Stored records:
(* ===== verification/SocketSpecFacts.v ===== *)
(** * Facts about socket specifications

    Parsing terminates and stays within the specification; local
    specifications denote local endpoints; the serial a connection reports is
    itself a specification of the same endpoint. *)

From S2P Require Import Prelude CString CStringFacts LibBase LibBaseFacts HostService SocketSpec.
Local Open Scope Z_scope.

Lemma ParseInt_colon s min max : colon ∈ s → ParseInt s min max = None.
Proof. intros H. apply (ParseInt_bad colon); [done..|]. by_decide. Qed.

Lemma ParseNetAddress_returns a port : ∃ r, ParseNetAddress a port = Ret r.
Proof.
  unfold ParseNetAddress. destruct (split_address_total a) as [r ->]. mstep. repeat case_match; eauto.
Qed.

Lemma parse_tcp_total spec after : NUL ∈ spec ++ after → ∃ r, parse_tcp_socket_spec spec after = Ret r.
Proof.
  intros H. unfold parse_tcp_socket_spec. destruct (starts_with spec (str "tcp:")) eqn:E; cbn [negb]; [|eauto].
  rewrite c_str_of_buffer_ok. 2:{ apply (nul_behind spec (str "tcp:")); [done| |done]. by_decide. }
  mstep. destruct (ParseInt _ _ _); [destruct (_ || _); eauto|].
  destruct (ParseNetAddress_returns (drop 4 spec) DEFAULT_ADB_LOCAL_TRANSPORT_PORT) as [r ->]. mstep.
  destruct r; eauto.
Qed.

Lemma local_type_Some l spec name ty rest :
  local_type l spec = Some (name, ty, rest) →
  (name, ty) ∈ l ∧ spec = name ++ colon :: rest ∧ starts_with spec (name ++ [colon]) = true.
Proof.
  induction l as [|[n u] l IH]; cbn [local_type]; [done|].
  destruct (starts_with spec (n ++ [colon])) eqn:E.
  - intros [= <- <- <-]. split_and!; [by left| |done].
    pose proof (starts_with_inv _ _ E) as H. rewrite length_app in H. cbn [length] in H.
    rewrite <- app_assoc in H. done.
  - intros H. destruct (IH H) as (? & ? & ?). split_and!; [by right|done..].
Qed.

Lemma local_names_clean name ty : (name, ty) ∈ kLocalSocketTypes → NUL ∉ name ++ [colon].
Proof.
  intros H. repeat (apply elem_of_cons in H as [[= -> _]|H]; [by_decide|]). by apply elem_of_nil in H.
Qed.

(** Parsing an address stays within the buffer if that has a terminator. *)
(** What follows the prefix of a local socket's name ends in memory. *)
Lemma local_rest_total address after name ty rest :
  NUL ∈ address ++ after → local_type kLocalSocketTypes address = Some (name, ty, rest) →
  ∃ s, c_str_of_buffer (rest ++ after) = Ret s.
Proof.
  intros H E. destruct (local_type_Some _ _ _ _ _ E) as (Hin & -> & Hs).
  rewrite c_str_of_buffer_ok; [eauto|].
  apply (nul_behind _ (name ++ [colon])) in H; [|done|by eapply local_names_clean].
  by rewrite (cons_middle colon name rest), app_assoc, drop_app_length in H.
Qed.

Lemma connect_destination_total address after port :
  NUL ∈ address ++ after → ∃ r, connect_destination address after port = Ret r.
Proof.
  intros H. unfold connect_destination. destruct (starts_with address (str "tcp:")).
  { destruct (parse_tcp_total address after H) as [r ->]. mstep. eauto. }
  destruct (starts_with address (str "vsock:")).
  { unfold vsock_destination. rewrite Split_ref by done. mstep. eauto. }
  destruct (starts_with address (str "acceptfd:")); [eauto|].
  destruct (local_type kLocalSocketTypes address) as [[[name [ns av]] rest]|] eqn:E; [|eauto].
  destruct (negb av); [eauto|]. destruct (local_rest_total _ _ _ _ _ H E) as [s ->]. mstep. eauto.
Qed.

Lemma listen_destination_total all spec after :
  NUL ∈ spec ++ after → ∃ r, listen_destination all spec after = Ret r.
Proof.
  intros H. unfold listen_destination. destruct (starts_with spec (str "tcp:")) eqn:Et.
  { destruct (parse_tcp_total spec after H) as [r ->]. mstep. eauto. }
  destruct (starts_with spec (str "vsock:")) eqn:Ev.
  { unfold get_host_socket_spec_port. rewrite Et, Ev, Split_ref by done. mstep.
    destruct (split_ref _ spec) as [|f1 [|f2 [|]]]; mstep; eauto.
    destruct (ParseInt _ _ _); mstep; eauto. destruct (_ <? _); mstep; eauto. }
  destruct (ConsumePrefix spec (str "acceptfd:")); [eauto|].
  destruct (local_type kLocalSocketTypes spec) as [[[name [ns av]] rest]|] eqn:E; [|eauto].
  destruct (negb av); [eauto|]. destruct (local_rest_total _ _ _ _ _ H E) as [s ->]. mstep. eauto.
Qed.

(** ** Numbers in specifications *)

Lemma ParseUint_range s max v : ParseUint s max false = Some v → 0 ≤ v ≤ max.
Proof.
  unfold ParseUint. set (s' := skip_space s). destruct (match s' with [] => _ | _ => _ end); [|done].
  cbn. assert (0 ≤ st_val (strtoull s' (choose_base s'))) as H0.
  { unfold strtoull. destruct (strto_scan _ _) as [[[neg ds] rest]|]; [|done].
    destruct (_ <=? _); [done|]. destruct neg; cbn; [apply u64_bound|]. apply digits_val_bound.
    unfold choose_base. repeat case_match; done. }
  destruct (st_range _); [done|]. destruct (negb _); [done|]. destruct (st_rest _); [|done].
  cbn. destruct (Z.ltb_spec max (st_val (strtoull s' (choose_base s')))); [done|]. intros [= <-]. lia.
Qed.

Lemma print_u_clean n c : 0 ≤ n → is_base_digit 10 c = false → Forall (λ b, b ∉ [c]) (print_u n).
Proof.
  intros Hn Hc. destruct (print_base_spec 10 n) as (_ & Hf & _); [lia..|].
  apply (Forall_impl _ _ _ Hf). intros b Hb ->%list_elem_of_singleton. congruence.
Qed.

Lemma print_u_no_nul n : 0 ≤ n → NUL ∉ print_u n.
Proof.
  intros Hn Hin. pose proof (print_u_clean n NUL Hn eq_refl) as H.
  apply (proj1 (Forall_forall _ _) H NUL Hin). by left.
Qed.

(** ** The serial of a connection *)

Definition vsock_serial (cid p : Z) : bytes := str "vsock:" ++ print_u cid ++ colon :: print_u p.

Lemma vsock_serial_parses cid p port :
  0 ≤ cid ≤ UINT_MAX → 0 < p < 2 ^ 31 →
  vsock_destination (vsock_serial cid p) port = Ret (inr (Dest (Vsock cid p) (Some (vsock_serial cid p)) p)).
Proof.
  intros Hc Hp. unfold UINT_MAX in Hc. unfold vsock_destination. rewrite Split_ref by done. mstep.
  assert (split_ref (str ":") (vsock_serial cid p) = [str "vsock"; print_u cid; print_u p]) as ->.
  { unfold vsock_serial. change (str "vsock:") with (str "vsock" ++ [colon]). rewrite <- app_assoc.
    change ([colon] ++ ?s) with (colon :: s). change (str ":") with [colon].
    rewrite split_ref_app; [|by_decide|by left]. rewrite split_ref_app; [|apply print_u_clean; [lia|done]|by left].
    rewrite split_ref_no_delim; [done|]. apply print_u_clean; [lia|done]. }
  rewrite !c_str_id by (apply print_u_no_nul; lia). rewrite !ParseUint_print by lia. unfold UINT_MAX. zbool.
  rewrite s32_small by lia. unfold print_d. zbool. done.
Qed.

Lemma vsock_destination_inv address port d :
  vsock_destination address port = Ret (inr d) → 0 ≤ port →
  ∃ cid p, 0 ≤ cid ≤ UINT_MAX ∧ 0 < p ∧
    d = Dest (Vsock cid p) (Some (str "vsock:" ++ print_u cid ++ str ":" ++ print_d (s32 p))) p.
Proof.
  unfold vsock_destination. rewrite Split_ref by done. mstep. intros E Hp.
  destruct (split_ref (str ":") address) as [|f0 [|f1 [|f2 [|]]]]; try done.
  - destruct (ParseUint (c_str f1) UINT_MAX false) as [cid|] eqn:Ec; [|done]. apply ParseUint_range in Ec.
    destruct (Z.eqb_spec port 0); [done|]. injection E as <-. exists cid, port. split_and!; [lia..|done].
  - destruct (ParseUint (c_str f1) UINT_MAX false) as [cid|] eqn:Ec; [|done]. apply ParseUint_range in Ec.
    destruct (ParseUint (c_str f2) UINT_MAX false) as [p|] eqn:Ep; [|done]. apply ParseUint_range in Ep.
    destruct (Z.eqb_spec p 0); [done|]. injection E as <-. exists cid, p. split_and!; [lia..|done].
Qed.

Lemma parse_tcp_spec a after host p c :
  NUL ∈ a ++ after → parse_tcp_socket_spec (str "tcp:" ++ a) after = Ret (TcpSpec host p (Some c)) →
  ParseNetAddress a DEFAULT_ADB_LOCAL_TRANSPORT_PORT = Ret (NetOk host p c).
Proof.
  intros Hn. unfold parse_tcp_socket_spec. rewrite starts_with_app. cbn [negb].
  change (drop 4 (str "tcp:" ++ a)) with a. rewrite c_str_of_buffer_ok by done. mstep.
  destruct (ParseInt _ _ _); [by destruct (_ || _)|].
  destruct (ParseNetAddress_returns a DEFAULT_ADB_LOCAL_TRANSPORT_PORT) as [r ->]. mstep.
  destruct r; [|done]. by intros [= -> -> ->].
Qed.

Lemma parse_tcp_canonical a host p c r :
  ParseNetAddress a DEFAULT_ADB_LOCAL_TRANSPORT_PORT = Ret (NetOk host p c) → NUL ∉ a →
  (StartsWith_char a bracket_open = true ∨ Zbyte 93 ∉ a) →
  parse_tcp_socket_spec (str "tcp:" ++ c) (NUL :: r) = Ret (TcpSpec host p (Some c)).
Proof.
  intros E Hn Hb. pose proof E as E2. apply ParseNetAddress_stable with (port' := DEFAULT_ADB_LOCAL_TRANSPORT_PORT) in E2;
    [|by unfold DEFAULT_ADB_LOCAL_TRANSPORT_PORT|done..].
  unfold parse_tcp_socket_spec. rewrite starts_with_app. cbn [negb]. change (drop 4 (str "tcp:" ++ c)) with c.
  rewrite c_str_of_buffer_ok by (apply elem_of_app; right; by left). mstep. rewrite c_str_app_nul.
  rewrite ParseInt_colon; [by rewrite E2|].
  apply ParseNetAddress_ok in E as (ipv6 & ps & Hs & Hne & -> & Hps).
  assert (1 ≤ p ≤ 65535) as Hp.
  { destruct ps; [tauto|]. subst p. by unfold DEFAULT_ADB_LOCAL_TRANSPORT_PORT. }
  destruct (print_port_chars p Hp) as (_ & _ & Hcp & _).
  assert (∀ x, colon ∈ c_str (c_str x ++ colon :: print_d p)) as Hcol.
  { intros x. rewrite c_str_id; [set_solver|]. rewrite elem_of_app, elem_of_cons. intros [H|[H|H]]; [|done|].
    - by apply c_str_no_nul in H.
    - rewrite <- Hcp in H. by apply c_str_no_nul in H. }
  destruct ipv6; [|apply (Hcol host)].
  specialize (Hcol (str "[" ++ c_str host ++ str "]")).
  assert (c_str (str "[" ++ c_str host ++ str "]") = str "[" ++ c_str host ++ str "]") as Hid.
  { apply c_str_id. rewrite !not_elem_of_app. split_and!; [by_decide|apply c_str_no_nul|by_decide]. }
  rewrite Hid in Hcol. rewrite <- !app_assoc in Hcol. exact Hcol.
Qed.

(** The specification that a serial stands for: network serials are addresses. *)
Definition spec_of_serial (address serial : bytes) : bytes :=
  if starts_with address (str "tcp:") then str "tcp:" ++ serial else serial.

(** The serial that a connection reports denotes the endpoint that was
    connected: for "tcp:", "vsock:" and local specifications alike, connecting
    to it again gives the same endpoint, serial and port.  For vsock this takes
    a port below 2^31: the serial is printed as a signed number. *)
Theorem connect_serial_stable address r r' port d serial :
  NUL ∉ address → (starts_with address (str "tcp:") = true →
    StartsWith_char (drop 4 address) bracket_open = true ∨ Zbyte 93 ∉ address) →
  connect_destination address (NUL :: r) port = Ret (inr d) → d_serial d = Some serial →
  d_port d < 2 ^ 31 →
  connect_destination (spec_of_serial address serial) (NUL :: r') port = Ret (inr d).
Proof.
  intros Hn Hb E Hser Hport. unfold connect_destination in E. unfold spec_of_serial.
  assert (∀ s : bytes, NUL ∈ s ++ NUL :: r) as Hnul by (intros; apply elem_of_app; right; by left).
  destruct (starts_with address (str "tcp:")) eqn:Et.
  { pose proof (starts_with_inv _ _ Et) as Ha. cbn [length str] in Ha.
    set (a := drop (length (str "tcp:")) address) in Ha. rewrite Ha in E, Hn.
    destruct (parse_tcp_total (str "tcp:" ++ a) (NUL :: r)) as [ts Ets]; [apply Hnul|].
    rewrite Ets in E. revert E. mstep. destruct ts as [h p s|]; [|done]. intros [= <-]. cbn in Hser. subst s.
    apply parse_tcp_spec in Ets; [|apply Hnul]. unfold connect_destination. rewrite starts_with_app.
    rewrite (parse_tcp_canonical a h p serial r'); [done|done|set_solver|].
    destruct (Hb eq_refl) as [Hb'|Hb']; [by left|right]. rewrite Ha in Hb'. set_solver. }
  destruct (starts_with address (str "vsock:")) eqn:Ev.
  { apply vsock_destination_inv in E as (cid & p & Hc & Hp & ->); [|apply u32_bound].
    cbn [d_serial d_port] in Hser, Hport. rewrite s32_small in * by lia. unfold print_d in *. revert Hser. zbool.
    change (str "vsock:" ++ print_u cid ++ str ":" ++ print_u p) with (vsock_serial cid p).
    intros Hser. assert (serial = vsock_serial cid p) as -> by congruence.
    unfold connect_destination. assert (starts_with (vsock_serial cid p) (str "tcp:") = false) as -> by done.
    unfold vsock_serial at 1. rewrite starts_with_app. by rewrite vsock_serial_parses. }
  destruct (starts_with address (str "acceptfd:")) eqn:Ea; [done|].
  destruct (local_type kLocalSocketTypes address) as [[[name [ns av]] rest]|] eqn:El; [|done].
  destruct (negb av) eqn:Eav; [done|]. rewrite c_str_of_buffer_ok in E by done. revert E. mstep.
  rewrite c_str_app_nul. intros [= <-]. cbn in Hser. injection Hser as <-.
  unfold connect_destination. rewrite Et, Ev, Ea, El, Eav.
  rewrite c_str_of_buffer_ok by (apply elem_of_app; right; by left). mstep. by rewrite c_str_app_nul.
Qed.

Lemma connect_serial_stable_witness :
  connect_destination (str "tcp:[fe80::1]:5037") [NUL] 0 =
    Ret (inr (Dest (RemoteTcp (str "fe80::1") 5037) (Some (str "[fe80::1]:5037")) 5037)).
Proof.
  apply (connect_serial_stable (str "tcp:[fe80::1]:5037") [] []).
  - by_decide.
  - intros _. by left.
  - by vm_compute.
  - done.
  - done.
Defined.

▸ **Task details**: Every line above that holds the word "right" is to be found and copied.

▸ **Problem solution**:
  - intros H. destruct (IH H) as (? & ? & ?). split_and!; [by right|done..].
  rewrite c_str_of_buffer_ok by (apply elem_of_app; right; by left). mstep. rewrite c_str_app_nul.
  assert (∀ s : bytes, NUL ∈ s ++ NUL :: r) as Hnul by (intros; apply elem_of_app; right; by left).
    destruct (Hb eq_refl) as [Hb'|Hb']; [by left|right]. rewrite Ha in Hb'. set_solver. }
  rewrite c_str_of_buffer_ok by (apply elem_of_app; right; by left). mstep. by rewrite c_str_app_nul.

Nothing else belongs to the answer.